Task brief >> Reproduce exactly the lines of the material beneath, from the line that contains "list_SetSize tk (int_sub" to the line that contains "m = ui.stateDevice", both included, and no other lines.

Top of Records supplied

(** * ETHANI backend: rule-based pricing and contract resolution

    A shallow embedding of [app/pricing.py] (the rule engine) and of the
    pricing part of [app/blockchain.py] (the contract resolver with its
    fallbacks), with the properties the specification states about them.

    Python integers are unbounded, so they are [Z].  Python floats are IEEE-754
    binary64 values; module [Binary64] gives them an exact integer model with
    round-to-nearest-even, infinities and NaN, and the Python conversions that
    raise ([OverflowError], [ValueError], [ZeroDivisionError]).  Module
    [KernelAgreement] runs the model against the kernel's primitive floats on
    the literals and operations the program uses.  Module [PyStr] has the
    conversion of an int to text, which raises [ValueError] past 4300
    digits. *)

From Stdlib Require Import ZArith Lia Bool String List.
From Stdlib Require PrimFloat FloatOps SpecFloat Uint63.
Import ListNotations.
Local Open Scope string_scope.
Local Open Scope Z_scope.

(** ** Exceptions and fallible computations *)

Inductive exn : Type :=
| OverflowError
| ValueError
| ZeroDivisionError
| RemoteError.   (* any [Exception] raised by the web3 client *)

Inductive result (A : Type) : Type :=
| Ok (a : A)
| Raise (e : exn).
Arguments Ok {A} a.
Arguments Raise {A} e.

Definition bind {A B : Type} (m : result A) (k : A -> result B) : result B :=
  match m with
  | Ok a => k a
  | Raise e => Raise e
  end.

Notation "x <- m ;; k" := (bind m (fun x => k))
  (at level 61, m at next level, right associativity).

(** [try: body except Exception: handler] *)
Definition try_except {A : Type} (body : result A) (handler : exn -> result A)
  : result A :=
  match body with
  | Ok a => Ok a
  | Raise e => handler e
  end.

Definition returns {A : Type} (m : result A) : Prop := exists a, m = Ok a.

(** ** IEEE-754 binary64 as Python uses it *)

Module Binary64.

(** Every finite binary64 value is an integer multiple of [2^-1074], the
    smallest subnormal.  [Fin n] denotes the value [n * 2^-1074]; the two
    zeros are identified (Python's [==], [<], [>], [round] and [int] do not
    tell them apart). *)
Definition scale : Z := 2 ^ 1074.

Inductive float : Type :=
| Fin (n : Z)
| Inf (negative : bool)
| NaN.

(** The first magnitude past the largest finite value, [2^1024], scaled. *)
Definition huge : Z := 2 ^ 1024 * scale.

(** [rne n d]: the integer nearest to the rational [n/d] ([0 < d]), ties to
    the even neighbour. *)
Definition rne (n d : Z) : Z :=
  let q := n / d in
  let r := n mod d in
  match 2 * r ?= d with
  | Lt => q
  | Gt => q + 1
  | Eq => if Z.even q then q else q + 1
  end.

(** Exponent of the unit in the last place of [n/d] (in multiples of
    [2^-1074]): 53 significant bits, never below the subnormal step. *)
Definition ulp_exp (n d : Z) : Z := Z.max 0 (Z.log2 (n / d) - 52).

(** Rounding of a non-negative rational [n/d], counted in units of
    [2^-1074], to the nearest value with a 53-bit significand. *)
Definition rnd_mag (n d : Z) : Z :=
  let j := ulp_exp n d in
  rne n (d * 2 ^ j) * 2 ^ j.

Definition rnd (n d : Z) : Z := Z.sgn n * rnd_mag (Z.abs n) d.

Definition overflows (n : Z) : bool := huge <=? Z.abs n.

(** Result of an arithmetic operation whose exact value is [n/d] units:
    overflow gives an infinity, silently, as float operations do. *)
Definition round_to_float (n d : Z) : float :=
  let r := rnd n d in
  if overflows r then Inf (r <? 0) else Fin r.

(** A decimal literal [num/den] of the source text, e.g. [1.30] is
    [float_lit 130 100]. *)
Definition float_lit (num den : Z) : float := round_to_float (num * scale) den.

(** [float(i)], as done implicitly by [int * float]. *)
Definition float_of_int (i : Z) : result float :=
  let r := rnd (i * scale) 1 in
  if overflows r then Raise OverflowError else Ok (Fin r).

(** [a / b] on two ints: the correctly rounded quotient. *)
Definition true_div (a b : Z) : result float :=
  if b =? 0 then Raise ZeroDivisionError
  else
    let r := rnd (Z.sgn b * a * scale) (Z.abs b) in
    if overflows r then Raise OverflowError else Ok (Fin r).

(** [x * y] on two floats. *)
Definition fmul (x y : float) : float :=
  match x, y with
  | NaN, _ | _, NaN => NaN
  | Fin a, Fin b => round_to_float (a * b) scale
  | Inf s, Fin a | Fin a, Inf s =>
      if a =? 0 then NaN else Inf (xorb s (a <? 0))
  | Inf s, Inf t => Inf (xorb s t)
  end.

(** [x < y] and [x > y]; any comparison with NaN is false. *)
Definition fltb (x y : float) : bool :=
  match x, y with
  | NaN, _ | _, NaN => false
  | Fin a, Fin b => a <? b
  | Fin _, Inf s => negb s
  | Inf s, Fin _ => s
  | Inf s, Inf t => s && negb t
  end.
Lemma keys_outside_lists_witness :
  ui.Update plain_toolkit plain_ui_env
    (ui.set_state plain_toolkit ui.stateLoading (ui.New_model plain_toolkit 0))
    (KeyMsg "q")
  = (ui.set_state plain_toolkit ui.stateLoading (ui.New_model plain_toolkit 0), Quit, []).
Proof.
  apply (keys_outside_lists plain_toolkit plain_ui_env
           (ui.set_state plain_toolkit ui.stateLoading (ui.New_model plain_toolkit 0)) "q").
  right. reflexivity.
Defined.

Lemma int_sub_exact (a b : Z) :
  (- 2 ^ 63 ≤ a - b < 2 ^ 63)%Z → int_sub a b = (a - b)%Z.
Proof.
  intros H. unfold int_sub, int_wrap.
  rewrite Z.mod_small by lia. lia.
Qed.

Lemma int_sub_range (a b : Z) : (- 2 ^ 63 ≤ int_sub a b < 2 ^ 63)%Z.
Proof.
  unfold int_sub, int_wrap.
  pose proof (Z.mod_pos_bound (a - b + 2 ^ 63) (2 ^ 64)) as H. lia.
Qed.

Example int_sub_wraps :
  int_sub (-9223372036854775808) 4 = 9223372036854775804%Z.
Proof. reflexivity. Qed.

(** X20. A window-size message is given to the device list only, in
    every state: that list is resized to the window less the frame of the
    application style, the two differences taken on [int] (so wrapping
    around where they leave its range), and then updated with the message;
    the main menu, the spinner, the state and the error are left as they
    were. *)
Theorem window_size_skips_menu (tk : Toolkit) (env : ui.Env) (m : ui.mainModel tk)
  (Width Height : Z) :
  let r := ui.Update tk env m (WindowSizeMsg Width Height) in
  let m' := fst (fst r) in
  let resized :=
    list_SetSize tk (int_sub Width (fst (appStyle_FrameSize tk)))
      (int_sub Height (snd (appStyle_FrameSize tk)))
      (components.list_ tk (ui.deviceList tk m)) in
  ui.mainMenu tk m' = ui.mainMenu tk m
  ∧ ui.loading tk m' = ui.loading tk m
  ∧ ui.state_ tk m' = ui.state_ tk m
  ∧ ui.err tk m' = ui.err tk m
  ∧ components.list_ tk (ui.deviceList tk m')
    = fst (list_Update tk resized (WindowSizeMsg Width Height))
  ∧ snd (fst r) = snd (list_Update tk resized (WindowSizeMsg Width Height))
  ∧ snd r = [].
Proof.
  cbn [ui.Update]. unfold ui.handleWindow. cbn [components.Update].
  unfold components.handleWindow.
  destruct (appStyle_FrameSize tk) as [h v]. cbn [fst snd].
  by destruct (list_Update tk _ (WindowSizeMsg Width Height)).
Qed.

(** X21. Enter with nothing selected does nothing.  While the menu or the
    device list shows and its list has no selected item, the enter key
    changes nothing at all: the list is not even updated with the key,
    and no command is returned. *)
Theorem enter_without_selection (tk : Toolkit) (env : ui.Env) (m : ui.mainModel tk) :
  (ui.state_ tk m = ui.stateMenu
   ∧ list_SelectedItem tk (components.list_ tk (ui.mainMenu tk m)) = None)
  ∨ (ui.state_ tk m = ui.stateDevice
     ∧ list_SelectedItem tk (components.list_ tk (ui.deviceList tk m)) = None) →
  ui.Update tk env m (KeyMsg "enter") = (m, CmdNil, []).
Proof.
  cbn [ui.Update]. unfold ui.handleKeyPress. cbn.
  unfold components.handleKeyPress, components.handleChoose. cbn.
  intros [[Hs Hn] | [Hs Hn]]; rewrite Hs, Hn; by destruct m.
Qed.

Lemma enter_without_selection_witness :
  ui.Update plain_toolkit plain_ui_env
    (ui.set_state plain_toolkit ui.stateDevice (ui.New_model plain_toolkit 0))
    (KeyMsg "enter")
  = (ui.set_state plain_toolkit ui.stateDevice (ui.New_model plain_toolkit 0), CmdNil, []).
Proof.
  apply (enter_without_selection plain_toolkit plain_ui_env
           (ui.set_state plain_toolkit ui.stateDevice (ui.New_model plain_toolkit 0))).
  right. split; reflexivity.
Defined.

Bottom of Records supplied

Exercise solution >>
    list_SetSize tk (int_sub Width (fst (appStyle_FrameSize tk)))
      (int_sub Height (snd (appStyle_FrameSize tk)))
      (components.list_ tk (ui.deviceList tk m)) in
  ui.mainMenu tk m' = ui.mainMenu tk m
  ∧ ui.loading tk m' = ui.loading tk m
  ∧ ui.state_ tk m' = ui.state_ tk m
  ∧ ui.err tk m' = ui.err tk m
  ∧ components.list_ tk (ui.deviceList tk m')
    = fst (list_Update tk resized (WindowSizeMsg Width Height))
  ∧ snd (fst r) = snd (list_Update tk resized (WindowSizeMsg Width Height))
  ∧ snd r = [].
Proof.
  cbn [ui.Update]. unfold ui.handleWindow. cbn [components.Update].
  unfold components.handleWindow.
  destruct (appStyle_FrameSize tk) as [h v]. cbn [fst snd].
  by destruct (list_Update tk _ (WindowSizeMsg Width Height)).
Qed.

(** X21. Enter with nothing selected does nothing.  While the menu or the
    device list shows and its list has no selected item, the enter key
    changes nothing at all: the list is not even updated with the key,
    and no command is returned. *)
Theorem enter_without_selection (tk : Toolkit) (env : ui.Env) (m : ui.mainModel tk) :
  (ui.state_ tk m = ui.stateMenu
   ∧ list_SelectedItem tk (components.list_ tk (ui.mainMenu tk m)) = None)
  ∨ (ui.state_ tk m = ui.stateDevice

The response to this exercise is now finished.